A word-for-word restatement of the data is what is needed.

DATA RECORDS: Begin

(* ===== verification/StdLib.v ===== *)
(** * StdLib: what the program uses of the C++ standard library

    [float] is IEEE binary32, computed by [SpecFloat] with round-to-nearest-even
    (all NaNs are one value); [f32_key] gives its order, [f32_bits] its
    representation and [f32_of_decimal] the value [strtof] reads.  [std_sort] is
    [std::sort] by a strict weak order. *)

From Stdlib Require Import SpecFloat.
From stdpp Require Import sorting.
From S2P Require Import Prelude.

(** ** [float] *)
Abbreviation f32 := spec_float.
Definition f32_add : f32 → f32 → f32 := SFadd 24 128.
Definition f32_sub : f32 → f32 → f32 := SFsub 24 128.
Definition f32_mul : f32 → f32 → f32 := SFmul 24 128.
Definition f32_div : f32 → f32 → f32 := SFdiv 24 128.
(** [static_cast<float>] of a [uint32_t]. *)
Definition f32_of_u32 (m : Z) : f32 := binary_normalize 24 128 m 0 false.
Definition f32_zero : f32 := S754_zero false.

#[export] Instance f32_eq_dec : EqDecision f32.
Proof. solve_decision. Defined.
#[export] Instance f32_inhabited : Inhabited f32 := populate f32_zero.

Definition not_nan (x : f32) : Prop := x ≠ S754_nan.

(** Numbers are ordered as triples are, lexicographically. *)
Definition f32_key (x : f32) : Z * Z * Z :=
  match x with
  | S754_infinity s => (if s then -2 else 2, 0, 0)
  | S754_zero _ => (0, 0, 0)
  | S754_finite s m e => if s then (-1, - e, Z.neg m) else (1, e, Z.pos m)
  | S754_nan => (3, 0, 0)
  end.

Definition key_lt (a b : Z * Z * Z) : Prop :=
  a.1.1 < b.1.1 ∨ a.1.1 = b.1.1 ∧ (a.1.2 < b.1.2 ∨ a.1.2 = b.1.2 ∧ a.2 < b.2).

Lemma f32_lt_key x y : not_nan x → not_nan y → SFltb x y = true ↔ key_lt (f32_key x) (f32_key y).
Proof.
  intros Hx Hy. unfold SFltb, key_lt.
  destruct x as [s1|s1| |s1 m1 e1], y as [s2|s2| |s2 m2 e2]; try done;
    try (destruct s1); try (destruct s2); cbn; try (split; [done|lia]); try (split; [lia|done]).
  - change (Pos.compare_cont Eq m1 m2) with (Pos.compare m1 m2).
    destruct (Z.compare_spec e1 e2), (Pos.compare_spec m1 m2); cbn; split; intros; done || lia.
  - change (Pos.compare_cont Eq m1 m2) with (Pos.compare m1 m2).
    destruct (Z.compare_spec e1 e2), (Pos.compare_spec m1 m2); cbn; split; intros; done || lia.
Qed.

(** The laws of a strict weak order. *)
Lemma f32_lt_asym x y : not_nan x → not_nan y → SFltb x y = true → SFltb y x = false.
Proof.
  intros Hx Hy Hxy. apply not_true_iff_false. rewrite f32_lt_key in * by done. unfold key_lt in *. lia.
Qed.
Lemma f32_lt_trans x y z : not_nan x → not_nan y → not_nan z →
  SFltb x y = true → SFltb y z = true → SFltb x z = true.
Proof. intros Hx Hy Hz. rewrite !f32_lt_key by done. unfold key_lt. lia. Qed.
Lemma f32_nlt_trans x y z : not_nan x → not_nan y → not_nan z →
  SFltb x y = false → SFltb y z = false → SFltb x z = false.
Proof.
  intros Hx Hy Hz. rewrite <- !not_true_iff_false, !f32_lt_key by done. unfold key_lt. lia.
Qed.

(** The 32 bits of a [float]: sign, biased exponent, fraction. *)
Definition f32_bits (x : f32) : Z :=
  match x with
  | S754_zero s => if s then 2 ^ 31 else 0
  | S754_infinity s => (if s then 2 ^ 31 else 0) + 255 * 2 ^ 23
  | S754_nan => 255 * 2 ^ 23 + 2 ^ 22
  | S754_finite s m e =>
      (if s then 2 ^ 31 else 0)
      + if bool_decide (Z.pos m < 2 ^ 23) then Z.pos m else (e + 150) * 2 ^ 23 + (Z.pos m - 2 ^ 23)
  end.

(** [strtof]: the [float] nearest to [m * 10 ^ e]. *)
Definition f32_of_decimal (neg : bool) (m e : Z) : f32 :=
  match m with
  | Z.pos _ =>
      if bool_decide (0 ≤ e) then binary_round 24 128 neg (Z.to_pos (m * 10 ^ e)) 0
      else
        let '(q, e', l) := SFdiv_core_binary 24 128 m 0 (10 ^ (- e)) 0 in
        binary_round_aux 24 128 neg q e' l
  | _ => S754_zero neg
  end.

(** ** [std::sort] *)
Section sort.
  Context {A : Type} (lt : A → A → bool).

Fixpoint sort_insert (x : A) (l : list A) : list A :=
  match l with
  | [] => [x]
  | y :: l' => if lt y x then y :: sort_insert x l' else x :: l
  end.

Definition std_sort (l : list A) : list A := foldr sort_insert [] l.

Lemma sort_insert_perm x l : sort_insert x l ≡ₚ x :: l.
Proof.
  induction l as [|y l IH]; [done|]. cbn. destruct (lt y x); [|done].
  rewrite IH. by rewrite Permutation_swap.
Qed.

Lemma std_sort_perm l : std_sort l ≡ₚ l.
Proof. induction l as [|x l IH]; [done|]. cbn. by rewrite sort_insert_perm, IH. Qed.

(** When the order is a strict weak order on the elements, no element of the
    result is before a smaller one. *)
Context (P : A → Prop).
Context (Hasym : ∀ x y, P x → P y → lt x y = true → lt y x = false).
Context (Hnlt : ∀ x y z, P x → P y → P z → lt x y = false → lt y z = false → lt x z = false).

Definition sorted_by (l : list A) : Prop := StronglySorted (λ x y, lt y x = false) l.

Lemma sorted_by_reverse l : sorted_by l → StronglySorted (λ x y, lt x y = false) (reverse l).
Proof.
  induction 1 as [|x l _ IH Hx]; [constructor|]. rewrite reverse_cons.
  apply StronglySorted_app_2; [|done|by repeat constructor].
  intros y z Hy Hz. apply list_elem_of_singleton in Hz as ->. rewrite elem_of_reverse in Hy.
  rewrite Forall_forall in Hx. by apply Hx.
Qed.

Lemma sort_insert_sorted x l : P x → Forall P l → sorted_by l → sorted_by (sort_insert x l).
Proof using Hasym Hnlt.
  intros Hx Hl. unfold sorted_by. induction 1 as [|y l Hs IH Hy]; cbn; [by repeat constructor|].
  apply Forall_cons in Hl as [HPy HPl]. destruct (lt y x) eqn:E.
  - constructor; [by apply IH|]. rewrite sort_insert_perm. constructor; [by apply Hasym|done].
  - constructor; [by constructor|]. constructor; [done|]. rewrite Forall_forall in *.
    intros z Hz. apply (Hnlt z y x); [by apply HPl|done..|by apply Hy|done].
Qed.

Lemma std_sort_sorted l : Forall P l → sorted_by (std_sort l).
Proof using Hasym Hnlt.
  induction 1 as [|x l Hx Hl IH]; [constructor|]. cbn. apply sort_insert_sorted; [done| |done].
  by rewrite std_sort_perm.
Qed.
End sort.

DATA RECORDS: End

> SOLUTION FOR THIS EXERCISE
(* ===== verification/StdLib.v ===== *)
(** * StdLib: what the program uses of the C++ standard library

    [float] is IEEE binary32, computed by [SpecFloat] with round-to-nearest-even
    (all NaNs are one value); [f32_key] gives its order, [f32_bits] its
    representation and [f32_of_decimal] the value [strtof] reads.  [std_sort] is
    [std::sort] by a strict weak order. *)

From Stdlib Require Import SpecFloat.
From stdpp Require Import sorting.
From S2P Require Import Prelude.

(** ** [float] *)
Abbreviation f32 := spec_float.
Definition f32_add : f32 → f32 → f32 := SFadd 24 128.
Definition f32_sub : f32 → f32 → f32 := SFsub 24 128.
Definition f32_mul : f32 → f32 → f32 := SFmul 24 128.
Definition f32_div : f32 → f32 → f32 := SFdiv 24 128.
(** [static_cast<float>] of a [uint32_t]. *)
Definition f32_of_u32 (m : Z) : f32 := binary_normalize 24 128 m 0 false.
Definition f32_zero : f32 := S754_zero false.

#[export] Instance f32_eq_dec : EqDecision f32.
Proof. solve_decision. Defined.
#[export] Instance f32_inhabited : Inhabited f32 := populate f32_zero.

Definition not_nan (x : f32) : Prop := x ≠ S754_nan.

(** Numbers are ordered as triples are, lexicographically. *)
Definition f32_key (x : f32) : Z * Z * Z :=
  match x with
  | S754_infinity s => (if s then -2 else 2, 0, 0)
  | S754_zero _ => (0, 0, 0)
  | S754_finite s m e => if s then (-1, - e, Z.neg m) else (1, e, Z.pos m)
  | S754_nan => (3, 0, 0)
  end.

Definition key_lt (a b : Z * Z * Z) : Prop :=
  a.1.1 < b.1.1 ∨ a.1.1 = b.1.1 ∧ (a.1.2 < b.1.2 ∨ a.1.2 = b.1.2 ∧ a.2 < b.2).

Lemma f32_lt_key x y : not_nan x → not_nan y → SFltb x y = true ↔ key_lt (f32_key x) (f32_key y).
Proof.
  intros Hx Hy. unfold SFltb, key_lt.
  destruct x as [s1|s1| |s1 m1 e1], y as [s2|s2| |s2 m2 e2]; try done;
    try (destruct s1); try (destruct s2); cbn; try (split; [done|lia]); try (split; [lia|done]).
  - change (Pos.compare_cont Eq m1 m2) with (Pos.compare m1 m2).
    destruct (Z.compare_spec e1 e2), (Pos.compare_spec m1 m2); cbn; split; intros; done || lia.
  - change (Pos.compare_cont Eq m1 m2) with (Pos.compare m1 m2).
    destruct (Z.compare_spec e1 e2), (Pos.compare_spec m1 m2); cbn; split; intros; done || lia.
Qed.

(** The laws of a strict weak order. *)
Lemma f32_lt_asym x y : not_nan x → not_nan y → SFltb x y = true → SFltb y x = false.
Proof.
  intros Hx Hy Hxy. apply not_true_iff_false. rewrite f32_lt_key in * by done. unfold key_lt in *. lia.
Qed.
Lemma f32_lt_trans x y z : not_nan x → not_nan y → not_nan z →
  SFltb x y = true → SFltb y z = true → SFltb x z = true.
Proof. intros Hx Hy Hz. rewrite !f32_lt_key by done. unfold key_lt. lia. Qed.
Lemma f32_nlt_trans x y z : not_nan x → not_nan y → not_nan z →
  SFltb x y = false → SFltb y z = false → SFltb x z = false.
Proof.
  intros Hx Hy Hz. rewrite <- !not_true_iff_false, !f32_lt_key by done. unfold key_lt. lia.
Qed.

(** The 32 bits of a [float]: sign, biased exponent, fraction. *)
Definition f32_bits (x : f32) : Z :=
  match x with
  | S754_zero s => if s then 2 ^ 31 else 0
  | S754_infinity s => (if s then 2 ^ 31 else 0) + 255 * 2 ^ 23
  | S754_nan => 255 * 2 ^ 23 + 2 ^ 22
  | S754_finite s m e =>
      (if s then 2 ^ 31 else 0)
      + if bool_decide (Z.pos m < 2 ^ 23) then Z.pos m else (e + 150) * 2 ^ 23 + (Z.pos m - 2 ^ 23)
  end.

(** [strtof]: the [float] nearest to [m * 10 ^ e]. *)
Definition f32_of_decimal (neg : bool) (m e : Z) : f32 :=
  match m with
  | Z.pos _ =>
      if bool_decide (0 ≤ e) then binary_round 24 128 neg (Z.to_pos (m * 10 ^ e)) 0
      else
        let '(q, e', l) := SFdiv_core_binary 24 128 m 0 (10 ^ (- e)) 0 in
        binary_round_aux 24 128 neg q e' l
  | _ => S754_zero neg
  end.

(** ** [std::sort] *)
Section sort.
  Context {A : Type} (lt : A → A → bool).

Fixpoint sort_insert (x : A) (l : list A) : list A :=
  match l with
  | [] => [x]
  | y :: l' => if lt y x then y :: sort_insert x l' else x :: l
  end.

Definition std_sort (l : list A) : list A := foldr sort_insert [] l.

Lemma sort_insert_perm x l : sort_insert x l ≡ₚ x :: l.
Proof.
  induction l as [|y l IH]; [done|]. cbn. destruct (lt y x); [|done].
  rewrite IH. by rewrite Permutation_swap.
Qed.

Lemma std_sort_perm l : std_sort l ≡ₚ l.
Proof. induction l as [|x l IH]; [done|]. cbn. by rewrite sort_insert_perm, IH. Qed.

(** When the order is a strict weak order on the elements, no element of the
    result is before a smaller one. *)
Context (P : A → Prop).
Context (Hasym : ∀ x y, P x → P y → lt x y = true → lt y x = false).
Context (Hnlt : ∀ x y z, P x → P y → P z → lt x y = false → lt y z = false → lt x z = false).

Definition sorted_by (l : list A) : Prop := StronglySorted (λ x y, lt y x = false) l.

Lemma sorted_by_reverse l : sorted_by l → StronglySorted (λ x y, lt x y = false) (reverse l).
Proof.
  induction 1 as [|x l _ IH Hx]; [constructor|]. rewrite reverse_cons.
  apply StronglySorted_app_2; [|done|by repeat constructor].
  intros y z Hy Hz. apply list_elem_of_singleton in Hz as ->. rewrite elem_of_reverse in Hy.
  rewrite Forall_forall in Hx. by apply Hx.
Qed.

Lemma sort_insert_sorted x l : P x → Forall P l → sorted_by l → sorted_by (sort_insert x l).
Proof using Hasym Hnlt.
  intros Hx Hl. unfold sorted_by. induction 1 as [|y l Hs IH Hy]; cbn; [by repeat constructor|].
  apply Forall_cons in Hl as [HPy HPl]. destruct (lt y x) eqn:E.
  - constructor; [by apply IH|]. rewrite sort_insert_perm. constructor; [by apply Hasym|done].
  - constructor; [by constructor|]. constructor; [done|]. rewrite Forall_forall in *.
    intros z Hz. apply (Hnlt z y x); [by apply HPl|done..|by apply Hy|done].
Qed.

Lemma std_sort_sorted l : Forall P l → sorted_by (std_sort l).
Proof using Hasym Hnlt.
  induction 1 as [|x l Hx Hl IH]; [constructor|]. cbn. apply sort_insert_sorted; [done| |done].
  by rewrite std_sort_perm.
Qed.
End sort.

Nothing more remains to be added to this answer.